(* ===== verification/MqttState.v ===== *)
(** * The MQTT connection as a state machine

    Every call of the application and every callback of TCP and of the timer is a
    step; the client's invariant holds in all reachable states.  Connection
    acknowledgement, completion of requests, connect timeout and keep-alive. *)

From Stdlib Require Import ZArith Lia.
From stdpp Require Import base list option numbers relations.
From S2P Require Import Prelude MqttRing MqttReq Mqtt MqttInv MqttSend MqttParse MqttDeliver.
From stdpp Require Import sets list.
Import OptionNotations.

Local Open Scope Z_scope.

(** ** Taking a request out of the queue *)

Lemma take_result q pkt reqs i q' reqs' :
  mqtt_take_request q pkt reqs = Some (Some i, q', reqs') ->
  exists r, reqs !! i = Some r /\ reqs' !! i = Some (set_next None r).
Proof.
  unfold mqtt_take_request. intros E. repeat (case_match; simplify_eq; try done).
  all: eexists; (split; [done|]); apply list_lookup_insert_eq; rewrite ?length_insert.
  all: by eapply lookup_lt_Some.
Qed.

Section State.
Context {T : Type} {tops : TcpOps T} {tlaws : TcpLaws T} {tconn : TcpConnOps T}.
Implicit Types s : mstate T.

(** An open connection whose client is in order. *)
Definition open_ok s : Prop := (exists l ex, client_ok (client s) l ex) /\ conn (client s) = true.

(** Fields the invariant does not look at. *)
Definition minor_change (c c' : mqtt_client_t) : Prop :=
  pkt_id_seq c' = pkt_id_seq c /\ output c' = output c /\
  length (rx_buffer c') = length (rx_buffer c) /\ conn c' = conn c /\
  (conn_state c' =? TCP_DISCONNECTED) = (conn_state c =? TCP_DISCONNECTED) /\
  pend_req_queue c' = pend_req_queue c /\ req_list c' = req_list c.

Lemma minor_ok c c' l ex : client_ok c l ex -> minor_change c c' -> client_ok c' l ex.
Proof.
  intros Hok (E1 & E2 & E3 & E4 & E5 & E6 & E7). apply (client_ok_set c); try done.
  rewrite E1. apply Hok.
Qed.

Lemma minor_open s s' : open_ok s -> minor_change (client s) (client s') -> open_ok s'.
Proof.
  intros [(l & ex & Hok) Hc] Hm. split; [exists l, ex; by eapply minor_ok|].
  by destruct Hm as (_ & _ & _ & -> & _).
Qed.

Lemma response_ok msg id q s r s' l ex :
  client_ok (client s) l ex -> pub_ack_rec_rel_response msg id q s = Some (r, s') ->
  client_ok (client s') l ex /\ conn (client s') = conn (client s).
Proof.
  intros Hok. unfold pub_ack_rec_rel_response.
  destruct (mqtt_output_check_space _ 2) as [[]|] eqn:E; [| |done].
  2: by intros [= <- <-].
  pose proof (check_space_fits _ 2 msg 0 q 0 (ok_ring _ _ _ Hok) ltac:(lia) E) as Hfit.
  rewrite append_fixed_header_buf by done. rewrite append_u16_buf, append_buf_app.
  match goal with |- context [mqtt_output_append_buf ?l0 ?rb0] =>
    assert (ring_wf (mqtt_output_append_buf l0 rb0)) as Hw
      by (apply append_buf_contents; [apply Hok|rewrite length_app; cbn [length]; lia]);
    set (rb := mqtt_output_append_buf l0 rb0) in *; clearbody rb end.
  unfold send_output. mcbn. destruct (conn (client s)) eqn:Hc; [|done]. intros [= <- <-].
  destruct (output_send_client (on_client (set_output rb) s) l ex) as (Hok2 & _ & (rb2 & E2) & _);
    [by apply client_ok_output|]. split; [done|]. by rewrite E2.
Qed.

Lemma response_open msg id q s r s' :
  open_ok s -> pub_ack_rec_rel_response msg id q s = Some (r, s') -> open_ok s'.
Proof.
  intros [(l & ex & Hok) Hc] E. eapply response_ok in E as [Hok' Hc']; [|exact Hok].
  split; [by exists l, ex|by rewrite Hc'].
Qed.

Lemma publish_received_ok fh len rem s s' ok :
  open_ok s -> publish_received fh len rem s = Some (s', ok) -> open_ok s'.
Proof.
  intros Hs. unfold publish_received. destruct (rx 0 s) as [b0|]; [|done]. cbv zeta. intros E.
  match type of E with (let? _ := ?c in _) = _ => destruct c as [[[[s1 po] pl] ok1]|] eqn:E1; [|done] end.
  assert (open_ok s1) as H1.
  { destruct (msg_idx (client s) <=? MQTT_VAR_HEADER_BUFFER_LEN); [|by simplify_eq].
    destruct (rx fh s) as [t0|]; [|done]. destruct (rx (fh + 1) s) as [t1|]; [|done].
    destruct (len <? _); [by simplify_eq|].
    match type of E1 with (let? _ := ?c in _) = _ => destruct c as [[s2 at2]|] eqn:E2; [|done] end.
    assert (open_ok s2) as H2.
    { destruct (0 <? MQTT_CTL_PACKET_QOS b0); [|simplify_eq; by eapply minor_open].
      destruct (rx (fh + u16 (2 + _)) s); [|done]. destruct (rx (fh + u16 (2 + _) + 1) s); [|done].
      simplify_eq. by eapply minor_open. }
    destruct (rx _ s2) as [bkp|] eqn:Eb; [|done].
    destruct (set_rx_byte _ 0 s2) as [s3|] eqn:E3; [|done].
    destruct (rx_slice _ _ s3) as [name|]; [|done].
    match type of E1 with (let? _ := set_rx_byte _ _ ?x in _) = _ => set (s4 := x) in E1 end.
    destruct (set_rx_byte _ bkp s4) as [s5|] eqn:E5; [|done]. simplify_eq.
    apply set_rx_byte_inv in E3 as (_ & _ & ->). apply set_rx_byte_inv in E5 as (_ & _ & ->).
    apply (minor_open s2); [done|]. unfold minor_change, s4. destruct (pub_cb _); mcbn;
      by rewrite !length_insert. }
  clear E1. repeat (case_match; simplify_eq; try done).
  all: try (by apply (minor_open s1)).
  all: match goal with H : pub_ack_rec_rel_response _ _ _ _ = _ |- _ =>
         eapply response_open; [|exact H]; by apply (minor_open s1) end.
Qed.

(** Completing a request: it leaves the queue, its callback runs. *)
Lemma complete_ok s l ex pkt i q reqs s1 :
  client_ok (client s) l ex -> conn (client s) = true ->
  mqtt_take_request (pend_req_queue (client s)) pkt (req_list (client s)) = Some (Some i, q, reqs) ->
  minor_change (set_requests q reqs (client s)) (client s1) ->
  exists l1 l2 reqs', l = l1 ++ i :: l2 /\ client_ok (client s1) (l1 ++ l2) (i :: ex) /\
    mqtt_delete_request (Some i) (req_list (client s1)) = Some reqs' /\
    client_ok (set_requests (pend_req_queue (client s1)) reqs' (client s1)) (l1 ++ l2) ex.
Proof.
  intros Hok Hc E Hm. pose proof (ok_reqs _ _ _ Hok Hc) as Hrq.
  destruct (reqs_ok_take _ _ _ _ pkt Hrq) as (o & q' & reqs1 & E' & Ho).
  rewrite E in E'. simplify_eq. destruct Ho as (l1 & l2 & -> & Hrq1 & Hi).
  destruct (reqs_ok_delete _ _ _ _ _ Hrq1 Hi) as (reqs2 & Ed & Hrq2).
  destruct Hm as (E1 & E2 & E3 & E4 & E5 & E6 & E7). mcbn in *.
  exists l1, l2, reqs2. split; [done|]. rewrite E7.
  destruct Hok as [H0 H1 H2 H3 H4 H5].
  split; [|split; [done|]]; split; mcbn; rewrite ?E1, ?E2, ?E3, ?E4, ?E5, ?E6, ?E7; try done;
    intros; congruence.
Qed.

Lemma message_received_ok fh len rem s res s' :
  open_ok s -> mqtt_message_received fh len rem s = Some (res, s') -> open_ok s'.
Proof.
  intros Hs E. unfold mqtt_message_received in E.
  destruct (rx 0 s) as [b0|]; [|done]. cbv zeta in E.
  destruct (_ =? MQTT_MSG_TYPE_CONNACK).
  { destruct (Z.eqb_spec (conn_state (client s)) MQTT_CONNECTING) as [Ecs|]; [|by simplify_eq].
    destruct (rx _ s) as [b|]; [|done]. destruct (b =? _); simplify_eq; [|done].
    apply (minor_open s); [done|]. unfold minor_change.
    destruct (connect_cb _); mcbn; by rewrite Ecs. }
  destruct (_ =? MQTT_MSG_TYPE_PINGRESP); [by simplify_eq|].
  destruct (_ =? MQTT_MSG_TYPE_PUBLISH).
  { destruct (publish_received _ _ _ _) as [[s1 ok]|] eqn:Ep; [|done]. simplify_eq.
    by eapply publish_received_ok. }
  destruct (rx fh s) as [p0|]; [|done]. destruct (rx (fh + 1) s) as [p1|]; [|done].
  destruct (_ =? 0); [by simplify_eq|].
  destruct (_ =? MQTT_MSG_TYPE_PUBREC); [|destruct (_ =? MQTT_MSG_TYPE_PUBREL)].
  1-2: destruct (pub_ack_rec_rel_response _ _ _ _) as [[r s1]|] eqn:Er; [|done]; simplify_eq;
    by eapply response_open.
  destruct (_ || _); [|by simplify_eq]. destruct Hs as [(l & ex & Hok) Hc].
  destruct (mqtt_take_request _ _ _) as [[[[i|] q] reqs]|] eqn:Et; [| |done].
  2: { simplify_eq. destruct (reqs_ok_take _ _ _ _ (Z.lor (u16 (Z.shiftl p0 8)) p1) (ok_reqs _ _ _ Hok Hc))
         as (o & q' & reqs' & E' & Ho). rewrite Et in E'. simplify_eq. destruct Ho as (-> & -> & _).
       apply (minor_open s); [by split; [exists l, ex|]|done]. }
  destruct (reqs !! i) as [r|] eqn:Er; [|done].
  match type of E with (let? _ := ?c in _) = _ => destruct c as [[s1 ok]|] eqn:E1; [|done] end.
  assert (minor_change (set_requests q reqs (client s)) (client s1)) as Hm.
  { repeat (case_match; simplify_eq; try done). all: unfold mqtt_incomming_suback; by repeat case_match. }
  destruct (complete_ok s l ex _ i q reqs s1 Hok Hc Et Hm) as (l1 & l2 & reqs' & -> & Hok1 & Ed & Hok2).
  destruct Hm as (_ & _ & _ & Hm & _). mcbn in *.
  destruct ok; cbn [negb] in E.
  - rewrite Ed in E. simplify_eq. split; [by exists (l1 ++ l2), ex|]. mcbn. by rewrite Hm.
  - simplify_eq. split; [by exists (l1 ++ l2), (i :: ex)|]. by rewrite Hm.
Qed.

(** ** Callbacks preserve the invariant *)

Lemma set_rx_open s i l :
  open_ok s -> length l = length (rx_buffer (client s)) ->
  open_ok (on_client (fun c => set_rx i l c) s).
Proof. intros Hs Hl. apply (minor_open s); [done|]. unfold minor_change. by mcbn. Qed.

Lemma header_byte_read_ok x r f s s' r' f' :
  open_ok s -> header_byte_read x r f s = Some (s', r', f') -> open_ok s'.
Proof.
  intros Hs Eh. unfold header_byte_read in Eh.
  destruct (2 <=? f); [|by simplify_eq]. destruct (32 <=? _); [done|].
  destruct (_ =? 0); [|by simplify_eq]. destruct (_ =? 0); [|by simplify_eq].
  destruct (mqtt_message_received f 0 0 s) as [[res st1]|] eqn:Em; [|done]. simplify_eq.
  apply message_received_ok in Em; [|done]. by apply (minor_open st1).
Qed.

==========

▶ Task requirements: Reproduce, please, the lines of the material from its first line down to the line containing "intros [(l & ex & Hok) Hc] Hm.", keeping both ends and nothing beyond them.

▶ Solved problem:
(* ===== verification/MqttState.v ===== *)
(** * The MQTT connection as a state machine

    Every call of the application and every callback of TCP and of the timer is a
    step; the client's invariant holds in all reachable states.  Connection
    acknowledgement, completion of requests, connect timeout and keep-alive. *)

From Stdlib Require Import ZArith Lia.
From stdpp Require Import base list option numbers relations.
From S2P Require Import Prelude MqttRing MqttReq Mqtt MqttInv MqttSend MqttParse MqttDeliver.
From stdpp Require Import sets list.
Import OptionNotations.

Local Open Scope Z_scope.

(** ** Taking a request out of the queue *)

Lemma take_result q pkt reqs i q' reqs' :
  mqtt_take_request q pkt reqs = Some (Some i, q', reqs') ->
  exists r, reqs !! i = Some r /\ reqs' !! i = Some (set_next None r).
Proof.
  unfold mqtt_take_request. intros E. repeat (case_match; simplify_eq; try done).
  all: eexists; (split; [done|]); apply list_lookup_insert_eq; rewrite ?length_insert.
  all: by eapply lookup_lt_Some.
Qed.

Section State.
Context {T : Type} {tops : TcpOps T} {tlaws : TcpLaws T} {tconn : TcpConnOps T}.
Implicit Types s : mstate T.

(** An open connection whose client is in order. *)
Definition open_ok s : Prop := (exists l ex, client_ok (client s) l ex) /\ conn (client s) = true.

(** Fields the invariant does not look at. *)
Definition minor_change (c c' : mqtt_client_t) : Prop :=
  pkt_id_seq c' = pkt_id_seq c /\ output c' = output c /\
  length (rx_buffer c') = length (rx_buffer c) /\ conn c' = conn c /\
  (conn_state c' =? TCP_DISCONNECTED) = (conn_state c =? TCP_DISCONNECTED) /\
  pend_req_queue c' = pend_req_queue c /\ req_list c' = req_list c.

Lemma minor_ok c c' l ex : client_ok c l ex -> minor_change c c' -> client_ok c' l ex.
Proof.
  intros Hok (E1 & E2 & E3 & E4 & E5 & E6 & E7). apply (client_ok_set c); try done.
  rewrite E1. apply Hok.
Qed.

Lemma minor_open s s' : open_ok s -> minor_change (client s) (client s') -> open_ok s'.
Proof.
  intros [(l & ex & Hok) Hc] Hm. split; [exists l, ex; by eapply minor_ok|].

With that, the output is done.